(What is needed) Filter the entries down to the lines holding "ReadEvent", then copy those lines.

(Records shown)
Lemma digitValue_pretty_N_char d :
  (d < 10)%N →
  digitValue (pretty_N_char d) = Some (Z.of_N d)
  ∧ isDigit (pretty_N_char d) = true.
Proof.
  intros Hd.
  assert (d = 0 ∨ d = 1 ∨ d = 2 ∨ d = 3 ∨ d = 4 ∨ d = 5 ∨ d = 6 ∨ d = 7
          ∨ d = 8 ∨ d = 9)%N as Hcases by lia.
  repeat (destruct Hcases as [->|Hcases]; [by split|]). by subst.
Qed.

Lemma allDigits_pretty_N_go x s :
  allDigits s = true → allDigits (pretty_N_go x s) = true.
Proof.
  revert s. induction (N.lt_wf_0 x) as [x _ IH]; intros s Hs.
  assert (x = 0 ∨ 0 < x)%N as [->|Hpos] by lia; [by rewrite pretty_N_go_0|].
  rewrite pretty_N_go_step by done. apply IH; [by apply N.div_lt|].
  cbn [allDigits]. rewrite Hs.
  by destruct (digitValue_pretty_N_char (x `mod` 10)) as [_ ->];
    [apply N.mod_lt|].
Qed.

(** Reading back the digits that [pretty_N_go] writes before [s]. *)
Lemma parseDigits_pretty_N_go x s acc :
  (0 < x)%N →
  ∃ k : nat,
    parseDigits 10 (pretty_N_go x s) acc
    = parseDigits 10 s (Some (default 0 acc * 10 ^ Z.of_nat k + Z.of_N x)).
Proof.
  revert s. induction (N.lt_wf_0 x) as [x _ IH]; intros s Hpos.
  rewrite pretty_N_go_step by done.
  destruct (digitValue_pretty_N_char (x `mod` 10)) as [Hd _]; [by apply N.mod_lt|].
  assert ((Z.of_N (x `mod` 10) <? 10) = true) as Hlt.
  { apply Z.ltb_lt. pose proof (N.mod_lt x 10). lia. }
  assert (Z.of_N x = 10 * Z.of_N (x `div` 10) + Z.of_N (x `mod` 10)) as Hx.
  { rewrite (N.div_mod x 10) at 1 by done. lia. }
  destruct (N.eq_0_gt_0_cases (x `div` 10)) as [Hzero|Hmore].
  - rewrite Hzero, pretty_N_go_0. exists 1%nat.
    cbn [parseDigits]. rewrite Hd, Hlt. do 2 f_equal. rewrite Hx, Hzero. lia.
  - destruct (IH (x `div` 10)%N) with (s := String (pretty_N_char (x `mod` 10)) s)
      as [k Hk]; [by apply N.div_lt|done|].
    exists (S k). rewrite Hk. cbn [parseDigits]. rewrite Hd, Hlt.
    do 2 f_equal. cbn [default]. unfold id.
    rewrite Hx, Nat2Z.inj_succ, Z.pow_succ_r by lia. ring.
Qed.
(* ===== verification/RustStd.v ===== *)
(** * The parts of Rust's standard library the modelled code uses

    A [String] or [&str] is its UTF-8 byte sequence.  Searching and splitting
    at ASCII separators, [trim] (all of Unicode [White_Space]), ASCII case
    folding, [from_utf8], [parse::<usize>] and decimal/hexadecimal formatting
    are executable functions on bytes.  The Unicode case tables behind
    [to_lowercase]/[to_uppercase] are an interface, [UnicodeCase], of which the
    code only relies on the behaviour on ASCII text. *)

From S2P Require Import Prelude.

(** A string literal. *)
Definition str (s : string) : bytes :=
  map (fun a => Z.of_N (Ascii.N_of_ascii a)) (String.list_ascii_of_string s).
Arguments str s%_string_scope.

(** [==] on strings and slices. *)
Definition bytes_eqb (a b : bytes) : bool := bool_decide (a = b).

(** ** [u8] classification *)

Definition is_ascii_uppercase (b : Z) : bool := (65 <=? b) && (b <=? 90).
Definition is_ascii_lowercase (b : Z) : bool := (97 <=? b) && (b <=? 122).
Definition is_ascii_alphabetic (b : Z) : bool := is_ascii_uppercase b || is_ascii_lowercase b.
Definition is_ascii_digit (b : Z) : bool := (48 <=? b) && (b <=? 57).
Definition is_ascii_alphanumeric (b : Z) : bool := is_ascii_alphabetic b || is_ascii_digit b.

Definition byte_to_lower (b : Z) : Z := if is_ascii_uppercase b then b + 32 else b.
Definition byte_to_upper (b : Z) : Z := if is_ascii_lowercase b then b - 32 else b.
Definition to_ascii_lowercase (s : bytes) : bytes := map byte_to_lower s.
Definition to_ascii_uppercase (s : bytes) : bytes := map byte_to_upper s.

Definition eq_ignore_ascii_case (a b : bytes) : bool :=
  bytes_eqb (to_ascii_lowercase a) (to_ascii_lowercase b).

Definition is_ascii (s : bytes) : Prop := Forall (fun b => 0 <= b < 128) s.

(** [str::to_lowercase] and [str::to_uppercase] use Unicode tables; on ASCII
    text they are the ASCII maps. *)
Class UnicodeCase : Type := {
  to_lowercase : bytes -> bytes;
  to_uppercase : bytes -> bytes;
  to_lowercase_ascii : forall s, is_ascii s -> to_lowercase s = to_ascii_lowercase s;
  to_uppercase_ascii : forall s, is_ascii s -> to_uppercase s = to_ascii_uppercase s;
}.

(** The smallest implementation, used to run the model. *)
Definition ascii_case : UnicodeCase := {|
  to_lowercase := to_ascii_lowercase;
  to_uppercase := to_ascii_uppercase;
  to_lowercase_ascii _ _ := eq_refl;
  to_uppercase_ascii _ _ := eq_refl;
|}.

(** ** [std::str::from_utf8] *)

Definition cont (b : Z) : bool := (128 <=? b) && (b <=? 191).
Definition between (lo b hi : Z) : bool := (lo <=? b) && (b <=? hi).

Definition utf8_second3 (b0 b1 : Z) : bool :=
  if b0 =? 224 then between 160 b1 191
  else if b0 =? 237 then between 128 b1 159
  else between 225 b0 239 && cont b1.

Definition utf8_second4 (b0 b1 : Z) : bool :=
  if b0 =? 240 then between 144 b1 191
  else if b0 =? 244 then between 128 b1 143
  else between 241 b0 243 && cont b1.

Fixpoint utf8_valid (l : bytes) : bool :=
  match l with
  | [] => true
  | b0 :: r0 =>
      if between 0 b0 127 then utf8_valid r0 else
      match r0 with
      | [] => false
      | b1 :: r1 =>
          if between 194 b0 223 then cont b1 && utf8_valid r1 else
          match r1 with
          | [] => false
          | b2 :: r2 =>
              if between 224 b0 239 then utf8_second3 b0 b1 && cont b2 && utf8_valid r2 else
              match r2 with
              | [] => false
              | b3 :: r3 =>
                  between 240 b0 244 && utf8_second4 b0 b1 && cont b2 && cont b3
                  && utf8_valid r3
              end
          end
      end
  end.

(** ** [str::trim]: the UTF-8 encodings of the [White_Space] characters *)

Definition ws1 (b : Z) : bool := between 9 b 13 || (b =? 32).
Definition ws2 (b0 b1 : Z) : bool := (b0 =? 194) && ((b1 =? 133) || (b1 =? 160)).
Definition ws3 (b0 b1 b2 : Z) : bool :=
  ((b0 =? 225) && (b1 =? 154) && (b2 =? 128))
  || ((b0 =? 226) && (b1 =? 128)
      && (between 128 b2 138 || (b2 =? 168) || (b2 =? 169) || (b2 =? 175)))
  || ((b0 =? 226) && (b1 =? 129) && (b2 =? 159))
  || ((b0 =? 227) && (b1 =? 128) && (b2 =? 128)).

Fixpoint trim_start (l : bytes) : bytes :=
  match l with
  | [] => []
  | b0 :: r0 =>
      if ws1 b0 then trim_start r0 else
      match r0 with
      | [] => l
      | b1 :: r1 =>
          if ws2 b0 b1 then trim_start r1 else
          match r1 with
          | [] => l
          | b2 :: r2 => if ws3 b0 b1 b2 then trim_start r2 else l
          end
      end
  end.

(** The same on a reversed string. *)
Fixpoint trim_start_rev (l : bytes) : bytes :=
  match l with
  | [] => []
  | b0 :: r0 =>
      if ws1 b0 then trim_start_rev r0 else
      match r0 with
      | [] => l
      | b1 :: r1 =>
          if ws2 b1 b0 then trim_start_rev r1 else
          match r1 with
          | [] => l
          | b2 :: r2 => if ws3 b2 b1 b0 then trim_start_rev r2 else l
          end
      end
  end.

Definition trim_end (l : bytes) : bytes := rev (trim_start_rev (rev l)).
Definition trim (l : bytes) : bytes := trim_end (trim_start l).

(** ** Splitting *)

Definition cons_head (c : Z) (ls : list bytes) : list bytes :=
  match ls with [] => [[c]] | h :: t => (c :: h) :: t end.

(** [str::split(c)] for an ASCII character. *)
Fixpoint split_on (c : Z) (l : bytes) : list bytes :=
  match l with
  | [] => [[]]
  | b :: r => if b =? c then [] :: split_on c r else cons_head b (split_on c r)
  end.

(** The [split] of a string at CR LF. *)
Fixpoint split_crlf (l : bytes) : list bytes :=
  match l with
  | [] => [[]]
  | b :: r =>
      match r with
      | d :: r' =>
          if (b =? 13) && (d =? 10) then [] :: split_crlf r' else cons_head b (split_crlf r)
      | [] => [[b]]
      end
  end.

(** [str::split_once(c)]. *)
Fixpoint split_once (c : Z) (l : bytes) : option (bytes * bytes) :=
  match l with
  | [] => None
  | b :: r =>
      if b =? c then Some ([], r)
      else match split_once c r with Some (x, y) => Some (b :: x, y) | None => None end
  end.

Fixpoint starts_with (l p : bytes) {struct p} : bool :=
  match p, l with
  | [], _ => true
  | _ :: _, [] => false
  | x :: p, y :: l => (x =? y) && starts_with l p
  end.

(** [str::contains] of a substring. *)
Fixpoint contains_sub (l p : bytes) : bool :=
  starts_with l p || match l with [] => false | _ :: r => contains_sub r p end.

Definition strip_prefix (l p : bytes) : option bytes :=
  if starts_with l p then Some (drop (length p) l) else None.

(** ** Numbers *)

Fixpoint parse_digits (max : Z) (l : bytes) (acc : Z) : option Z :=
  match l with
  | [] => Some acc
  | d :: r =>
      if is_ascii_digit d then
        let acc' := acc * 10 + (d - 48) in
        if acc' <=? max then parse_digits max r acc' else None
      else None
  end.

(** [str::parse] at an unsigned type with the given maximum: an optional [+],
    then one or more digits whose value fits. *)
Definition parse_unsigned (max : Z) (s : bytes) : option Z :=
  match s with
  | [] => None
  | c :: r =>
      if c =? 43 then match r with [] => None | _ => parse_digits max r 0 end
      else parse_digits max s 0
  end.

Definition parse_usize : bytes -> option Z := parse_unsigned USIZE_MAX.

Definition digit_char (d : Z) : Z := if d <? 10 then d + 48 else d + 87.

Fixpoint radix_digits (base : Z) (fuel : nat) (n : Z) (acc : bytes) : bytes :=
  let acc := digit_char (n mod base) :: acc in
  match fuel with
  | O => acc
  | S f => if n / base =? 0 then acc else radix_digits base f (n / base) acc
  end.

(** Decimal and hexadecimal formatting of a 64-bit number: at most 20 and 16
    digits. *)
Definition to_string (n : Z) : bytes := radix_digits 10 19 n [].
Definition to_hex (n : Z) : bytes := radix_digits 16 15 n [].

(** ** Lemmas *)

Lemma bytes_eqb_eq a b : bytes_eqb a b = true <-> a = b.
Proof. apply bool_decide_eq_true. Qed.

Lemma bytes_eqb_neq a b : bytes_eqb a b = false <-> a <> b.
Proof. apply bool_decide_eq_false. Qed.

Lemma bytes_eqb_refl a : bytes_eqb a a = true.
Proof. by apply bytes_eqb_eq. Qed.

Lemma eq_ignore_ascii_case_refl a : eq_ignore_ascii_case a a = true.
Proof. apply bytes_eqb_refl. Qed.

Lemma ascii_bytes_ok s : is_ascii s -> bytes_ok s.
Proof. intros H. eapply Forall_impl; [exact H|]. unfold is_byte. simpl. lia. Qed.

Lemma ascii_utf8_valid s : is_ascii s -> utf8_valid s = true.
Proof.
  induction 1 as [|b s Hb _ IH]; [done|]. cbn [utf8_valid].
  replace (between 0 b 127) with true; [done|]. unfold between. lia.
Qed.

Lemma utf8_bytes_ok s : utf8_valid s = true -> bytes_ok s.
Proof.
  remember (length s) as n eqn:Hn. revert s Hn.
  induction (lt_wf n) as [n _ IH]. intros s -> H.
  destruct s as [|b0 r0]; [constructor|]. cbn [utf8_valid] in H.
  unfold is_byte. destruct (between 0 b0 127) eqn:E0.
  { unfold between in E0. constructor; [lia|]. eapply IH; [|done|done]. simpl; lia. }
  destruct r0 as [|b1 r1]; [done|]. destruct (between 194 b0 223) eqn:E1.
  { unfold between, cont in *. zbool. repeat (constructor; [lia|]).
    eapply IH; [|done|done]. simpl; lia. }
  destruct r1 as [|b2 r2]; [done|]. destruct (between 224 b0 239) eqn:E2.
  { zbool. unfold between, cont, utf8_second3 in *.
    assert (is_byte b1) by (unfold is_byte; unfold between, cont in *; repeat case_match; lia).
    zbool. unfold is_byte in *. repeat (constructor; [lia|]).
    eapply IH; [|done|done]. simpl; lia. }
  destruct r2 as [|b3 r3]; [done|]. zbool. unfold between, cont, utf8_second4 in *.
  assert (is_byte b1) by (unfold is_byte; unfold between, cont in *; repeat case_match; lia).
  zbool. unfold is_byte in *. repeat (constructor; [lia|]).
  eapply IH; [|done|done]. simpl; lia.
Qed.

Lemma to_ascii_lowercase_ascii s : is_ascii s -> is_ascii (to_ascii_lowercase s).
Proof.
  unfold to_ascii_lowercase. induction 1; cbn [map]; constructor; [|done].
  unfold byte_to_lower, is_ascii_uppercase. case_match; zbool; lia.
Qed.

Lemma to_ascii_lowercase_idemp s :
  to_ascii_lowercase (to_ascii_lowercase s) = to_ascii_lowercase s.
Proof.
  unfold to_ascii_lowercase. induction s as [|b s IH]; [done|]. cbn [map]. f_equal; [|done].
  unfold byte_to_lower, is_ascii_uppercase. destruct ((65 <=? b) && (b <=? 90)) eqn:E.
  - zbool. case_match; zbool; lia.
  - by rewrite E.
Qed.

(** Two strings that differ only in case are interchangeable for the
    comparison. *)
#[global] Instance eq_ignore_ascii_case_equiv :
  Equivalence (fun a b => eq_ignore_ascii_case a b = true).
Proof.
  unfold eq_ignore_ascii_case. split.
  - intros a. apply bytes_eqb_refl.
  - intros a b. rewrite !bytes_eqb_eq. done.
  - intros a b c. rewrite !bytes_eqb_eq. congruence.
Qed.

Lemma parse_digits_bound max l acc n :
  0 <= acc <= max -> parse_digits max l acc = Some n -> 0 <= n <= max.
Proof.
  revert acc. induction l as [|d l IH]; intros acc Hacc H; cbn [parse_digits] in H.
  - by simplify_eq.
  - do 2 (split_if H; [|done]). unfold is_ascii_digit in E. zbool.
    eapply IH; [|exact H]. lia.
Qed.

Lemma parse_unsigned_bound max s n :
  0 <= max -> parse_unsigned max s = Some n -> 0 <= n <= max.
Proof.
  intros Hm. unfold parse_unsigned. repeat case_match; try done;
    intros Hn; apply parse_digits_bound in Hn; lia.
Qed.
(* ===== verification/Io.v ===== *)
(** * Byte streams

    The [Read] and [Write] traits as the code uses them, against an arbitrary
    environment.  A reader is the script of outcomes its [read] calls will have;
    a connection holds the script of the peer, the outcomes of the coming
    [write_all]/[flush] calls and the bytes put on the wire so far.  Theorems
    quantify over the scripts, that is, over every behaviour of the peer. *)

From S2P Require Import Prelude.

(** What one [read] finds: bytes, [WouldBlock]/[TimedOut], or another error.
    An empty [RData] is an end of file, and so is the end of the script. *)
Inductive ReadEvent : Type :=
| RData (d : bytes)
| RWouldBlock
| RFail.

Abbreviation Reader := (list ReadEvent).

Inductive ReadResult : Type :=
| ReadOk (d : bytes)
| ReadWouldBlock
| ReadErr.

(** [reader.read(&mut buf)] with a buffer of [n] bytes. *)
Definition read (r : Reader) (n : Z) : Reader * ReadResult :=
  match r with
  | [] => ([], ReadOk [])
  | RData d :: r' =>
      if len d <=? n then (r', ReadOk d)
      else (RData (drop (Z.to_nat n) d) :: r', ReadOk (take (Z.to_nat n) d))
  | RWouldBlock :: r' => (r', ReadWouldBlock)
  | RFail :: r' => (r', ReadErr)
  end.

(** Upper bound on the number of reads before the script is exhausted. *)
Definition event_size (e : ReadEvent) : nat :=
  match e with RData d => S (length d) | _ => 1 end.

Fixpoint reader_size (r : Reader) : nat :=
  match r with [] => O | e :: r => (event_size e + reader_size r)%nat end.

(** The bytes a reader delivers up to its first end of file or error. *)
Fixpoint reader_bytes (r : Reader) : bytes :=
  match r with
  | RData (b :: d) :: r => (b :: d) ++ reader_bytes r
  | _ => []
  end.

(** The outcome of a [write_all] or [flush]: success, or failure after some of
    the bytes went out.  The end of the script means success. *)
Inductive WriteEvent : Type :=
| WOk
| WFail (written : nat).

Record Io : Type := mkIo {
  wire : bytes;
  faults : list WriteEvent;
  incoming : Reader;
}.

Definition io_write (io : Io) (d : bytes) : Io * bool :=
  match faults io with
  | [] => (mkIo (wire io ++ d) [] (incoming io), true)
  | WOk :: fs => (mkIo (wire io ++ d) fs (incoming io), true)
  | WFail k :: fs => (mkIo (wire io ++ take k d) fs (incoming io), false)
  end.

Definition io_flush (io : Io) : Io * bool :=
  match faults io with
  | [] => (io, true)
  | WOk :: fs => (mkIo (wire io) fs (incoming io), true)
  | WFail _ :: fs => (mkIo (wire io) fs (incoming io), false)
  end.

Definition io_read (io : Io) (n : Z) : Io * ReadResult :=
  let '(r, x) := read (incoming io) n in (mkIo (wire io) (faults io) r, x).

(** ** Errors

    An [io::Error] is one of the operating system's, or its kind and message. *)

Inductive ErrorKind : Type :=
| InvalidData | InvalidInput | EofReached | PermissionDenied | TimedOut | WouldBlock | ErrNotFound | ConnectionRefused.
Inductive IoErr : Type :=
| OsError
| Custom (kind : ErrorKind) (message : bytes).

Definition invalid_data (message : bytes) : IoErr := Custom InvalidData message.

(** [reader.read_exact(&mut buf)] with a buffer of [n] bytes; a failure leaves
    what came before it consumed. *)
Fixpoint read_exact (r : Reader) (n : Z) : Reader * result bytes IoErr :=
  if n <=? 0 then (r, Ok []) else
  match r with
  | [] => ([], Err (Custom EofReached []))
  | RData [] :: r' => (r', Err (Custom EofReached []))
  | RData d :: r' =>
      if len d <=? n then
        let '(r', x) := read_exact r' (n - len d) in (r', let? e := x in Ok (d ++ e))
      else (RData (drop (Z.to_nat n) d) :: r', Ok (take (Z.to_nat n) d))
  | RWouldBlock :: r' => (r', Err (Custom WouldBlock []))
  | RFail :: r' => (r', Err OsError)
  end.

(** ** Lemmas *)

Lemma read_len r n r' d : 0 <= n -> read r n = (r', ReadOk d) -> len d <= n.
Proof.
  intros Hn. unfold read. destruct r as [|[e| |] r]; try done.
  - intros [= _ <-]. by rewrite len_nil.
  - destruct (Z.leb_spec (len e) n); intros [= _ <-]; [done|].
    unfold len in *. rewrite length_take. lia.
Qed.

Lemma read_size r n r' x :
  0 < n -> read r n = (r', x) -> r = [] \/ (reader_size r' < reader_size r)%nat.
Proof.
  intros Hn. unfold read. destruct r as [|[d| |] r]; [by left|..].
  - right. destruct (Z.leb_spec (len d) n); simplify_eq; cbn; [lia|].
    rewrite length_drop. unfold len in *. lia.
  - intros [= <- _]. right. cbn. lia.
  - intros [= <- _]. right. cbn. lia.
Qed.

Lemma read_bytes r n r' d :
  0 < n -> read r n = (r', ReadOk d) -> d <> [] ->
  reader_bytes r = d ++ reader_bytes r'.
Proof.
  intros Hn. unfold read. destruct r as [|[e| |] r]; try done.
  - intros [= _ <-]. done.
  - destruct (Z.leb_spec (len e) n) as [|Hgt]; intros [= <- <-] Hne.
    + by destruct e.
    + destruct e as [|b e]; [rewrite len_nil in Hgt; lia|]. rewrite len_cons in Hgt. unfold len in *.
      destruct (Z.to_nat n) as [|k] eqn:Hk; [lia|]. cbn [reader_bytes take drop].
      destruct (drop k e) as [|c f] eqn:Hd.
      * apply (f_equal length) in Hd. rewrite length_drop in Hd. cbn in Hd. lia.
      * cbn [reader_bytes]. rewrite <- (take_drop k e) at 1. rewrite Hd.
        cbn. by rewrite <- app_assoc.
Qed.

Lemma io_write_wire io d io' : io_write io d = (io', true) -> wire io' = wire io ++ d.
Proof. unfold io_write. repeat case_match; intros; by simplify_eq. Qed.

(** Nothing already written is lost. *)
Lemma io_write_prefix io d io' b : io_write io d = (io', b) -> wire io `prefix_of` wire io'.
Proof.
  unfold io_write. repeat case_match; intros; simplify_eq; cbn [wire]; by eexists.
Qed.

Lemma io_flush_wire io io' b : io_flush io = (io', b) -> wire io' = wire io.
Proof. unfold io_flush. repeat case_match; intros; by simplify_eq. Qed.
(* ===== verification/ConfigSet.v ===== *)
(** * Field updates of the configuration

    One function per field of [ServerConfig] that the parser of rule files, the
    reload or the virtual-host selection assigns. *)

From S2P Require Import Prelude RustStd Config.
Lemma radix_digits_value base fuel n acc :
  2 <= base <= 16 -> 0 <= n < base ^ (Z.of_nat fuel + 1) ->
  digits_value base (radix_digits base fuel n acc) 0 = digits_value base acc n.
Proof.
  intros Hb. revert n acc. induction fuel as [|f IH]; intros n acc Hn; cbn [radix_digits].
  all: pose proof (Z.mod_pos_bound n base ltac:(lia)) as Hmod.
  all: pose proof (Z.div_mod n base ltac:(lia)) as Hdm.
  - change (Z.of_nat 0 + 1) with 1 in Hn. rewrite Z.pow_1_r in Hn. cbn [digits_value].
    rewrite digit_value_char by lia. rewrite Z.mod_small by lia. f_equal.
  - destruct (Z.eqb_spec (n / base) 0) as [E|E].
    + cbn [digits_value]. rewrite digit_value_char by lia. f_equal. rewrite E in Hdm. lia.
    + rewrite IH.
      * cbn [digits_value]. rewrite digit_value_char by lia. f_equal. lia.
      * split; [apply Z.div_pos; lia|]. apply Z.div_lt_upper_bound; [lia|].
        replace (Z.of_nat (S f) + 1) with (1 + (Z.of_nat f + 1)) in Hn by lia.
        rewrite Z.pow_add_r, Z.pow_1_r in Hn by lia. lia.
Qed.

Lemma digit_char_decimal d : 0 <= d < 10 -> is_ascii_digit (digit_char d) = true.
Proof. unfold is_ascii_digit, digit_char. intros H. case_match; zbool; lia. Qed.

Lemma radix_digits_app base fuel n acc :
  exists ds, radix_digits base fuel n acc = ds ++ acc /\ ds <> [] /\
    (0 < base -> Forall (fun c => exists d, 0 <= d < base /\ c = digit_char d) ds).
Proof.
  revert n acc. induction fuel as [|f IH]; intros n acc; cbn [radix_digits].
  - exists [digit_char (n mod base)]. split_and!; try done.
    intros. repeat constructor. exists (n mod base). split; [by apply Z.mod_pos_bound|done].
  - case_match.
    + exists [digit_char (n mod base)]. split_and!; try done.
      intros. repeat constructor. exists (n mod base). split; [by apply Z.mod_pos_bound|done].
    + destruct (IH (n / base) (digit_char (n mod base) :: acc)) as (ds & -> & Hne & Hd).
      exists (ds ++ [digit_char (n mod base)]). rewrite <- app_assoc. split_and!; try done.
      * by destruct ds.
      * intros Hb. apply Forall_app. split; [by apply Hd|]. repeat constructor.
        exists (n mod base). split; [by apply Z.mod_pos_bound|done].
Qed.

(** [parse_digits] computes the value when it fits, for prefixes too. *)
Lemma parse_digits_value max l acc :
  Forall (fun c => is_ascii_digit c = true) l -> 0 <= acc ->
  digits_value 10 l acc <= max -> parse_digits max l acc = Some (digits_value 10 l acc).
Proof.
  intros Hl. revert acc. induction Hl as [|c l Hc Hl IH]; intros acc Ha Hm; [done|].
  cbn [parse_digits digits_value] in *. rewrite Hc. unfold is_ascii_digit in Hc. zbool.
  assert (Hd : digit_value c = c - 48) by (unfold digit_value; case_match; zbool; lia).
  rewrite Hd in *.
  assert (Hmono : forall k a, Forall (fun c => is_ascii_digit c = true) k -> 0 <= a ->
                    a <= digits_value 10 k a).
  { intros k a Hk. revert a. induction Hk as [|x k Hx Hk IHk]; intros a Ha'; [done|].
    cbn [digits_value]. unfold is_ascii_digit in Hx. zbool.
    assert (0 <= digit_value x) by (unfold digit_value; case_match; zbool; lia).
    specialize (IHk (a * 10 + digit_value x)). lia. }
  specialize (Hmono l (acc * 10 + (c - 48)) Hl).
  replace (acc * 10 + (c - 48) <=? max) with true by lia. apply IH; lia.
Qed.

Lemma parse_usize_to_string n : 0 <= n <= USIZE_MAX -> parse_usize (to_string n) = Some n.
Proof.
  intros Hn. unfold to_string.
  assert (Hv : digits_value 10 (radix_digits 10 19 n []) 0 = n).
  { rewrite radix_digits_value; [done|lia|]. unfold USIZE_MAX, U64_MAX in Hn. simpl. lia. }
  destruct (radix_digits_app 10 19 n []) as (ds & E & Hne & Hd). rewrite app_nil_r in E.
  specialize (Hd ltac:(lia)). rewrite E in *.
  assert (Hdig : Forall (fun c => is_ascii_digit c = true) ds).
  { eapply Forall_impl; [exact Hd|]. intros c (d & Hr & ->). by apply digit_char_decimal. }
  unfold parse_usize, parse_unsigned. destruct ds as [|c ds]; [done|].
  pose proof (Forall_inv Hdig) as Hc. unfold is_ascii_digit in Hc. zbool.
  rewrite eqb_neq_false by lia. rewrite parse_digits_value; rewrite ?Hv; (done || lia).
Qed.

(Solution to the problem)
Inductive ReadEvent : Type :=
Abbreviation Reader := (list ReadEvent).
Definition event_size (e : ReadEvent) : nat :=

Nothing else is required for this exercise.